ところがその後、1年間の有期契約の契約書が 郵送されてきたため、被申立人に変更理由の説明を求めたが回答がないばかりか、試用期間満了による解雇予告通知書を手渡された。解雇理由の説明を求めるも具体的な説明はなかった。到底納得できるものではなく、解雇撤回もしくは金銭解決を求めたところ、被申立人から和解案が提示されたが、申立人はこれに納得せず解雇撤回もしくは賃金6ヶ月相当額の支払いを求め、あっせんを申立てたもの。
◆紛争の背景
申立人は採用後に郵送された労働契約書の内容が説明もなく変更された事に疑問を持ち、理由をたずねたところ一方的に解雇を伝えられた。
・申立人が解雇撤回もしくは金銭解決を求めるべく被申立人に内容証明郵便を送付したところ、被申立人から、自己都合退職による退職願の提出を条件に賃金2ヶ月分相当額の支払い等が提示されたが、 申立人には納得できない内容であった。
◆申立人の主張
申立人が勤務を始めた後に「期間の定めのない労働」と記載された労働契約書が郵送されてきたが、その後何ら具体的な説明もなく「1年の有期雇用」の労働契約書が再度郵送されてきた。被申立人に一方的変更について理由を求めたが回答がなく、更に解雇を言い渡され、解雇理由の説明もなかった。

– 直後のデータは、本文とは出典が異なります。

(** ** Property *)

(** C15: every valid value of a temporal column takes exactly eight bytes of
    the row, and reading the row gives the server's bytes back; no assertion
    of the conversions fails.  The types are [YEAR], [DATE], and [TIME],
    [DATETIME] and [TIMESTAMP] with 0 to 6 fraction digits; a [TIMESTAMP] is
    the zero value or has 1 to 2^31 - 1 seconds.  A [DATETIME] has to be read
    as one of a user table: in the tables that are read-only in the engine
    ([read_only_in_ct]) the code takes the row's bytes for the engine's own
    date format, which the connector does not write. *)
Theorem temporal_round_trip (M : MySQL) (BO : ByteOrder M) (TC : TimeCodec M)
    (DTC : DatetimeCodec M) (TS : TimestampCodec M) (t : enum_field_types) (f : Field)
    (ptr : list Z) (Hst : stored_temporal t f ptr) :
  exists cb, convert_datetime_to_cantian t ptr f = Some (0, cb) /\
    length cb = 8%nat /\ Forall byte cb /\
    forall ro d0 rest, (t = MYSQL_TYPE_DATETIME -> ro = false) ->
      convert_datetime_to_mysql ro d0 t (cb ++ rest) f = Some ptr.
Proof.
  destruct (temporal_codec_any t f ptr Hst) as (cb & H1 & H2 & H3 & H4). by exists cb.
Qed.

(** -12:34:56.789 of a [TIME(3)] column. *)
Definition time3_field : Field :=
  mk_field MYSQL_TYPE_TIME MYSQL_TYPE_TIME 1 5 5 0 true 0 2 false false 3 0
    false false false false 0 0 0 0 0.

Definition time3_value : MYSQL_TIME := mk_mysql_time 0 0 0 12 34 56 789000 true.

Lemma temporal_round_trip_witness :
  exists cb, convert_datetime_to_cantian MYSQL_TYPE_TIME [127; 55; 71; 225; 46] time3_field
      = Some (0, cb) /\
    length cb = 8%nat /\ Forall byte cb /\
    forall ro d0 rest, (MYSQL_TYPE_TIME = MYSQL_TYPE_DATETIME -> ro = false) ->
      convert_datetime_to_mysql ro d0 MYSQL_TYPE_TIME (cb ++ rest) time3_field
      = Some [127; 55; 71; 225; 46].
Proof.
  apply (temporal_round_trip demo demo_byte_order demo_time_codec demo_datetime_codec
    demo_timestamp_codec MYSQL_TYPE_TIME time3_field).
  unfold stored_temporal. cbn [f_pack_length f_decimals time3_field].
  split; [repeat constructor; lia|]. split; [done|]. split; [lia|].
  exists time3_value. split; [|reflexivity].
  unfold time_value. cbn. repeat split; try lia.
Defined.

End DateCnvrt.
(* ===== verification/Blob.v ===== *)
(** * Blob: large objects

    Models [convert_blob_to_cantian] and [convert_blob_to_mysql] of
    [datatype_cnvrtr.cc]: short objects are stored inside the locator, long
    ones piece by piece through the engine.  The engine's large-object
    interface ([ctc_knl_write_lob], [ctc_knl_read_lob]) is the class
    [LobStore].  Memory that the server frees is a list of buffers: pointer
    [p > 0] is the buffer number [p - 1], and 0 is the null pointer. *)

From S2P Require Import Prelude CtcError.
Import CtcError.

Module Blob.

(** ** Constants and the locator *)

Definition LOB_DATA_SIZE_100K : Z := 1024 * 100.
Definition LOB_DATA_SIZE_1M : Z := 1024 * 1024.
Definition LOB_DATA_SIZE_8M : Z := 1024 * 1024 * 8.
Definition LOB_DATA_BUFFER_SIZE_8K : Z := 1024 * 8.
Definition CTC_LOB_LOCATOR_BUF_SIZE : Z := 4012.

(** [lob_locator_t]: the head is three 32-bit words, then data or padding. *)
Definition lob_data_offset : Z := 12.
Definition lob_locator_sizeof : Z := 44.
Definition CTC_LOB_MAX_INLINE_SIZE : Z := CTC_LOB_LOCATOR_BUF_SIZE - lob_data_offset.

Definition lob_head_bytes (size type outline_word : Z) : list Z :=
  le_bytes 4 size ++ le_bytes 4 type ++ le_bytes 4 outline_word.

Definition lob_size (loc : list Z) : Z := le_val (take 4 loc).
Definition lob_is_outline (loc : list Z) : bool :=
  Z.odd (le_val (take 4 (drop 8 loc))).
Definition lob_data (loc : list Z) : list Z := drop 12 loc.

Definition get_lob_locator_size (loc : list Z) : Z :=
  if lob_is_outline loc then lob_locator_sizeof else wrapU 32 (lob_size loc + lob_data_offset).

Definition g_blob_field_buffer_size_map (k : Z) : option Z :=
  if k =? LOB_DATA_SIZE_100K then Some LOB_DATA_BUFFER_SIZE_8K
  else if k =? LOB_DATA_SIZE_1M then Some LOB_DATA_SIZE_100K
  else if k =? LOB_DATA_SIZE_8M then Some LOB_DATA_SIZE_1M
  else None.

(** [None] is the exception of [unordered_map::at]. *)
Definition get_blob_buffer_size (remain_size : Z) : option Z :=
  if remain_size <? LOB_DATA_SIZE_100K then g_blob_field_buffer_size_map LOB_DATA_SIZE_100K
  else if remain_size <? LOB_DATA_SIZE_1M then g_blob_field_buffer_size_map LOB_DATA_SIZE_1M
  else if remain_size <? LOB_DATA_SIZE_8M then g_blob_field_buffer_size_map LOB_DATA_SIZE_8M
  else Some LOB_DATA_SIZE_8M.

(** ** The engine's interface *)

Class LobStore := {
  lob_state : Type;
  (* state, locator, column, piece, force_outline *)
  write_lob : lob_state -> list Z -> Z -> list Z -> bool -> ct_errno_t * lob_state * list Z;
  (* state, locator, offset, size: status and the bytes read *)
  read_lob : lob_state -> list Z -> Z -> Z -> ct_errno_t * list Z }.

(** What the engine promises.  [lob_holds st loc d]: in state [st] the
    locator [loc] refers to an object with content [d]. *)
Class LobStoreLaws (L : LobStore) := {
  lob_holds : lob_state -> list Z -> list Z -> Prop;
  lob_write_first st loc col d st' loc' :
    lob_size loc = 0 -> (44 <= length loc)%nat -> d <> [] ->
    write_lob st loc col d false = (CT_SUCCESS, st', loc') ->
    lob_holds st' loc' d /\ length loc' = length loc;
  lob_write_more st loc col d d0 st' loc' :
    lob_holds st loc d0 -> write_lob st loc col d true = (CT_SUCCESS, st', loc') ->
    lob_holds st' loc' (d0 ++ d) /\ length loc' = length loc;
  lob_holds_head st loc d :
    lob_holds st loc d -> Z.of_nat (length d) < 2 ^ 32 ->
    lob_size loc = Z.of_nat (length d) /\ lob_is_outline loc = true;
  lob_read st loc loc2 d off len e bs :
    lob_holds st loc d -> take 44 loc2 = take 44 loc ->
    0 <= off < Z.of_nat (length d) -> 0 < len ->
    read_lob st loc2 off len = (e, bs) -> e = CT_SUCCESS ->
    Z.of_nat (length bs) <= len /\ bs = take (length bs) (drop (Z.to_nat off) d) }.

Section Conversions.
Context {L : LobStore}.

(** ** Writing *)

(** The loop over the pieces; the result keeps the status of the last call. *)
Fixpoint write_pieces (fuel : nat) (st : lob_state) (loc : list Z) (col : Z)
    (blob : list Z) (offset remain_size buffer_size : Z) (force_outline : bool)
  : option (ct_errno_t * lob_state * list Z) :=
  if remain_size <=? 0 then Some (CT_SUCCESS, st, loc) else
  match fuel with
  | O => None
  | S fuel' =>
    let len := if buffer_size <? remain_size then buffer_size else remain_size in
    piece ← rd blob offset len;
    let '(ret, st', loc') := write_lob st loc col piece force_outline in
    if decide (ret = CT_SUCCESS)
    then write_pieces fuel' st' loc' col blob (offset + len) (remain_size - len)
           buffer_size true
    else Some (ret, st', loc')
  end.

(** The handler code, the messages, the row, its offset, the length recorded
    for the field and the engine's state. *)
Definition convert_blob_to_cantian (mem_ok : bool) (cbuf : list Z) (coff : Z)
    (blob : list Z) (col : Z) (st : lob_state)
  : option (mysql_errno * list mysql_errno * list Z * Z * Z * lob_state) :=
  let remain_size := Z.of_nat (length blob) in
  buffer_size ← get_blob_buffer_size remain_size;
  if buffer_size <? CTC_LOB_LOCATOR_BUF_SIZE then None else
  let locator_size := lob_data_offset + remain_size in
  let locator_size := if CTC_LOB_LOCATOR_BUF_SIZE <? locator_size
                      then CTC_LOB_LOCATOR_BUF_SIZE else locator_size in
  if negb mem_ok then Some (HA_ERR_SE_OUT_OF_MEMORY, [], cbuf, coff, 0, st) else
  let loc := lob_head_bytes 0 (2 ^ 32 - 1) (2 ^ 32 - 1)
             ++ replicate (Z.to_nat (locator_size - lob_data_offset)) 255 in
  r ← (if remain_size <=? CTC_LOB_MAX_INLINE_SIZE
       then Some (CT_SUCCESS, st, lob_head_bytes remain_size 0 (2 ^ 32 - 2) ++ blob)
       else write_pieces (length blob) st loc col blob 0 remain_size buffer_size false);
  let '(ret, st', loc') := r in
  if decide (ret = CT_SUCCESS) then
    let field_len := get_lob_locator_size loc' in
    cbuf ← wr cbuf coff (le_bytes 2 field_len);
    let coff := coff + 2 in
    data ← rd loc' 0 field_len;
    cbuf ← wr cbuf coff data;
    Some (HA_OK, [], cbuf, coff, field_len, st')
  else
    let '(code, msgs) := convert_ctc_error_code_to_mysql ret in
    Some (code, msgs, cbuf, coff, 0, st').

(** ** Reading *)

(** The loop over the pieces: the bytes read so far, and whether all were. *)
Fixpoint read_pieces (fuel : nat) (st : lob_state) (loc : list Z) (buf : list Z)
    (remain_size buffer_size : Z) : option (bool * list Z) :=
  if remain_size <=? 0 then Some (true, buf) else
  match fuel with
  | O => None
  | S fuel' =>
    let piece_len := if buffer_size <? remain_size then buffer_size else remain_size in
    let '(ret, bs) := read_lob st loc (Z.of_nat (length buf)) piece_len in
    if negb (bool_decide (ret = CT_SUCCESS)) then Some (false, buf)
    else if Z.of_nat (length bs) <=? 0 then Some (false, buf)
    else if piece_len <? Z.of_nat (length bs) then None
    else read_pieces fuel' st loc (buf ++ bs) (remain_size - Z.of_nat (length bs)) buffer_size
  end.

Definition heap := list (list Z).

Definition my_malloc (h : heap) (content : list Z) : heap * Z :=
  (h ++ [content], Z.of_nat (length h) + 1).

(** The heap and the pointer stored at [mysql_ptr], if one is stored. *)
Definition convert_blob_to_mysql (mem_ok : bool) (h : heap) (cptr : list Z) (st : lob_state)
  : option (heap * option Z) :=
  let blob_len := lob_size cptr in
  if blob_len =? 0 then
    if mem_ok then let '(h', p) := my_malloc h [] in Some (h', Some p)
    else Some (h, Some 0)
  else if negb mem_ok then Some (h, None)
  else if negb (lob_is_outline cptr) then
    data ← rd cptr lob_data_offset blob_len;
    let '(h', p) := my_malloc h data in Some (h', Some p)
  else
    buffer_size ← get_blob_buffer_size blob_len;
    match read_pieces (Z.to_nat blob_len) st cptr [] blob_len buffer_size with
    | Some (true, buf) => let '(h', p) := my_malloc h buf in Some (h', Some p)
    | Some (false, _) => Some (h, Some 0)
    | None => None
    end.

Definition deref (h : heap) (p : Z) : option (list Z) :=
  if 0 <? p then h !! Z.to_nat (p - 1) else None.

End Conversions.

(** ** Lemmas *)

Lemma get_blob_buffer_size_spec n :
  exists b, get_blob_buffer_size n = Some b /\ CTC_LOB_LOCATOR_BUF_SIZE <= b <= LOB_DATA_SIZE_8M.
Proof.
  unfold get_blob_buffer_size. repeat case_match; eexists; (split; [vm_compute; reflexivity|]);
    vm_compute; split; discriminate.
Qed.

Lemma deref_malloc h c : deref (h ++ [c]) (Z.of_nat (length h) + 1) = Some c.
Proof.
  unfold deref. rewrite (proj2 (Z.ltb_lt _ _)) by lia.
  replace (Z.to_nat (Z.of_nat (length h) + 1 - 1)) with (length h) by lia.
  by apply list_lookup_middle.
Qed.

Lemma length_lob_head s t o : length (lob_head_bytes s t o) = 12%nat.
Proof. unfold lob_head_bytes. by rewrite !length_app, !length_le_bytes. Qed.

Lemma take_app_exact {A} n (l1 l2 : list A) : length l1 = n -> take n (l1 ++ l2) = l1.
Proof. intros <-. apply take_app_length. Qed.

Lemma drop_app_exact {A} n (l1 l2 : list A) : length l1 = n -> drop n (l1 ++ l2) = l2.
Proof. intros <-. apply drop_app_length. Qed.

Lemma lob_size_head s t o rest : 0 <= s < 2 ^ 32 -> lob_size (lob_head_bytes s t o ++ rest) = s.
Proof.
  intros Hs. unfold lob_size, lob_head_bytes. rewrite <- !app_assoc.
  rewrite take_app_exact by apply length_le_bytes.
  rewrite le_val_le_bytes. by apply Z.mod_small.
Qed.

解雇撤回もしくは金銭解決を求めた後に、被申立人から一方的に自己都合退職の退職願の提出を条件に賃金2ヶ月分相当額を和解金として支払うとする回答がきたが、この対応に納得できない。
・解雇撤回もしくは賃金6ヶ月相当額の支払いを求める。
◆被申立人の主張
・入社時に、申立人に交付した期間の定めのない労働契約書は事務的な誤りで、申立人は入社時に入社1年間は有期労働契約である旨納得して入社している。本来の労働条件に戻すため間違いを修正したに過ぎない。
・申立人の勤務態度を上司や同僚に確認した上で、
本採用できないと判断したものである。
・事務的なミスを認め、早期解決を望むことから、自己都合退職の退職願の提出条件であれば賃金2ヶ月相当額を和解金として支払う意思はある。
◆あっせんの内容
・申立人は既に正社員としての採用を求めるつもりはなくなり、金銭解決のみでよいとの意向で、金額も賃金3ヶ月相当額まで譲歩し、自己都合退職の退職願を提出することも問題ないとのことであった。
◆あっせんの結果
・申立人が自己都合退職の退職願を提出することに同意したこと等から、被申立人は賃金3ヶ月分相当額の解決金を支払うことで合意し和解が成立した。
あっせんによる解決をご希望の方は!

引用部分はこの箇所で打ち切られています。